= Data extracted from a collection =
####
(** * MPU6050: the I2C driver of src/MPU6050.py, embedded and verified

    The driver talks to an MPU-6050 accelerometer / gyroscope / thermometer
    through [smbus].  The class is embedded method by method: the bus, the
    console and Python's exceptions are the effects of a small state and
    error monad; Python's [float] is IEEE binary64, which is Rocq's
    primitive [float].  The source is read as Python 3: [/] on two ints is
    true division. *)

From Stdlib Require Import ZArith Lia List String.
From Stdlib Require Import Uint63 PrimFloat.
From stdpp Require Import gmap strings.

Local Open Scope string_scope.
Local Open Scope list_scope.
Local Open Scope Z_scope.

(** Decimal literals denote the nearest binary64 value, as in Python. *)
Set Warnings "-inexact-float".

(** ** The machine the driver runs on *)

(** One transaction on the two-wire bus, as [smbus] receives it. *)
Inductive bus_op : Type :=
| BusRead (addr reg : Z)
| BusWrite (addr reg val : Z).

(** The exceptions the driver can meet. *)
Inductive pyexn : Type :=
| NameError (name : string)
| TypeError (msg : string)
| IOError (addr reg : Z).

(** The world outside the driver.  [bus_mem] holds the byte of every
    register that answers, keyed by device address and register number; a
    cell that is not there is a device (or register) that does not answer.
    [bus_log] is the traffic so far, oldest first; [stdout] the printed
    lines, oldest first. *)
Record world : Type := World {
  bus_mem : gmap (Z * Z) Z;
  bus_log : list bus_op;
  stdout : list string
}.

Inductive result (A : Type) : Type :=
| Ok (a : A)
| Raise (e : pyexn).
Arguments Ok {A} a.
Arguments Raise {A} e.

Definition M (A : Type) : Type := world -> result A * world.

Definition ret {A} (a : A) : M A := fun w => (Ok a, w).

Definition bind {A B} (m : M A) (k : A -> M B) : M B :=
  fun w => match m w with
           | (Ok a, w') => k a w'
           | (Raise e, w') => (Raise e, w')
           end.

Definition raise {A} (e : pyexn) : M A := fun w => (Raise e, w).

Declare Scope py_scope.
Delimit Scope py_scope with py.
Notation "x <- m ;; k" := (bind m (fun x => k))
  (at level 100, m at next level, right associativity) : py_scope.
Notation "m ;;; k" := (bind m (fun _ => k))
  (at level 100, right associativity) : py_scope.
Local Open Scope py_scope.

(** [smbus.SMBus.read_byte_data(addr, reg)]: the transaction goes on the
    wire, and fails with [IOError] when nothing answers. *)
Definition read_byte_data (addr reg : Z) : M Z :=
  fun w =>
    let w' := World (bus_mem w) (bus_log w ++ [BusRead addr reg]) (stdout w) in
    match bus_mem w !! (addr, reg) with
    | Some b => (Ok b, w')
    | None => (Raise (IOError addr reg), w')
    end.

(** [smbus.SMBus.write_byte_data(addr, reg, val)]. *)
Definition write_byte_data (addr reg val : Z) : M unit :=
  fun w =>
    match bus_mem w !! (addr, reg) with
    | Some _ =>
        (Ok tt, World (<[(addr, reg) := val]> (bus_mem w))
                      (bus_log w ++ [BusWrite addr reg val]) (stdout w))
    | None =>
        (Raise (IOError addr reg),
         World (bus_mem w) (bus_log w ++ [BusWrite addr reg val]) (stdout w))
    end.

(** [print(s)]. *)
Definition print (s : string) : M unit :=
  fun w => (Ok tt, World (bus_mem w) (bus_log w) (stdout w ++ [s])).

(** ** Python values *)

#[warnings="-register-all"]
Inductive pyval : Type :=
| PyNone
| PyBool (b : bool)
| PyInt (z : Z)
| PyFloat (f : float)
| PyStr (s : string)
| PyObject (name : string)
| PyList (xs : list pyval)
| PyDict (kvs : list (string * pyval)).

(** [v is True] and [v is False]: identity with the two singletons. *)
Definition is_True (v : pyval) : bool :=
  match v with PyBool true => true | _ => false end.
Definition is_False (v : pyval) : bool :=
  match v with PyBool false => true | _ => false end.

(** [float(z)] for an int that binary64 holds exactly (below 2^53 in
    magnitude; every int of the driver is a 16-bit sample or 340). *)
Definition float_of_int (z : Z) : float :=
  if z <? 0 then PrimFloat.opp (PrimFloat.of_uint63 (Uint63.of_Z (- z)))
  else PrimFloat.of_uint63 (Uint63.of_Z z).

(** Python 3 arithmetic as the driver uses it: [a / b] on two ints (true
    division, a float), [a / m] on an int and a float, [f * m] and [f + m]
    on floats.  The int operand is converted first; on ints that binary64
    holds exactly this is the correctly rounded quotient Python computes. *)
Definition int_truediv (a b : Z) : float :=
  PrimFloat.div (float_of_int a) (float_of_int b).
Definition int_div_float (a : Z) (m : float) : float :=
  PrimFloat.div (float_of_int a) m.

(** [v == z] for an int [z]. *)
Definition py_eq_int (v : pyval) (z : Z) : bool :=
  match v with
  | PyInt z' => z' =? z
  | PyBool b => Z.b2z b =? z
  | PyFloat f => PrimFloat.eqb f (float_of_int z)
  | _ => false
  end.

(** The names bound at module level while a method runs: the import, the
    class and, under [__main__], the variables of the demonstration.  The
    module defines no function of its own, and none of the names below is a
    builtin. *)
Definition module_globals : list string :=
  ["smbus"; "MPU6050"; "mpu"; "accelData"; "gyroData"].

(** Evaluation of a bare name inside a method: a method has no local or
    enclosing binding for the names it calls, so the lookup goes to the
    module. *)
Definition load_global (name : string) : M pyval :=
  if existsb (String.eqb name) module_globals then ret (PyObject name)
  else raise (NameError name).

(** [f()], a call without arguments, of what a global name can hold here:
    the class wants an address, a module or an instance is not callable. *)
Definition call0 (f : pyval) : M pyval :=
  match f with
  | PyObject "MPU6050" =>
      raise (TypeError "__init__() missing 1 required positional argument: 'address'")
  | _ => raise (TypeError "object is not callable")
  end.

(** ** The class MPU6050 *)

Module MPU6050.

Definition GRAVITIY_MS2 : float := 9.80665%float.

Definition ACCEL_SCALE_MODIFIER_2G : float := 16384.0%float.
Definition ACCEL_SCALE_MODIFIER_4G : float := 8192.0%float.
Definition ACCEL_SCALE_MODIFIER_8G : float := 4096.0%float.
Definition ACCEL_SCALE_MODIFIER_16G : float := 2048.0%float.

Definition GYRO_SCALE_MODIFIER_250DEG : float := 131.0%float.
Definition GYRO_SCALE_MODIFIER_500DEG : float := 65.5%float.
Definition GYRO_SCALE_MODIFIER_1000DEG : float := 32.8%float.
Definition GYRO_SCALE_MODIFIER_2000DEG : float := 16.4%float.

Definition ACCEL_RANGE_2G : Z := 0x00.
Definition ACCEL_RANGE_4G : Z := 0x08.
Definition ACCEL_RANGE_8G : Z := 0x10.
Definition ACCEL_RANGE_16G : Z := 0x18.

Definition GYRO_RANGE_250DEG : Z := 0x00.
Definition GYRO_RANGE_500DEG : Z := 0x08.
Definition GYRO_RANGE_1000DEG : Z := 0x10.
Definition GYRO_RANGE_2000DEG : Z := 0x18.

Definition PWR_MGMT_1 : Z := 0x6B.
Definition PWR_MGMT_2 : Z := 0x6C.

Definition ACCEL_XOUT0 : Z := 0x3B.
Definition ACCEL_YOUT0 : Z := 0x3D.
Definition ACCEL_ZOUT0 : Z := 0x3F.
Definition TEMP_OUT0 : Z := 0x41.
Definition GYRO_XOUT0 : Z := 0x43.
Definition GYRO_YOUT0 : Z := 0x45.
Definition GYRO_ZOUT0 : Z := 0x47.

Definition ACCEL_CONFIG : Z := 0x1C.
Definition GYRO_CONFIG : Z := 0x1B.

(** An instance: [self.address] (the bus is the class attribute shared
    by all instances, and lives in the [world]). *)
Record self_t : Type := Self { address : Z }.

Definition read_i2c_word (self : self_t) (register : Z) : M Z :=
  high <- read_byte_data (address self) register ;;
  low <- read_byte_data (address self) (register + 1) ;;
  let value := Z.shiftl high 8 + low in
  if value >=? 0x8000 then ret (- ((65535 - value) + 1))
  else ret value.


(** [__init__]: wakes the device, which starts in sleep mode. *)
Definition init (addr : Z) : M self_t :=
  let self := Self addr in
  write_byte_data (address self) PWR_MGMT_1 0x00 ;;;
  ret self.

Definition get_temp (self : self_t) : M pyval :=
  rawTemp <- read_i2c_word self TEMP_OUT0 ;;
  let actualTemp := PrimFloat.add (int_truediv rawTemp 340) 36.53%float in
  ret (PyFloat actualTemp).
####
= What the exercise asks =
Looking at the entries above, can you reproduce exactly the lines from the one that holds "by all instances, and" through the one that holds "low <- read_byte_data", and only those?

= Answer below =
    by all instances, and lives in the [world]). *)
Record self_t : Type := Self { address : Z }.

Definition read_i2c_word (self : self_t) (register : Z) : M Z :=
  high <- read_byte_data (address self) register ;;
  low <- read_byte_data (address self) (register + 1) ;;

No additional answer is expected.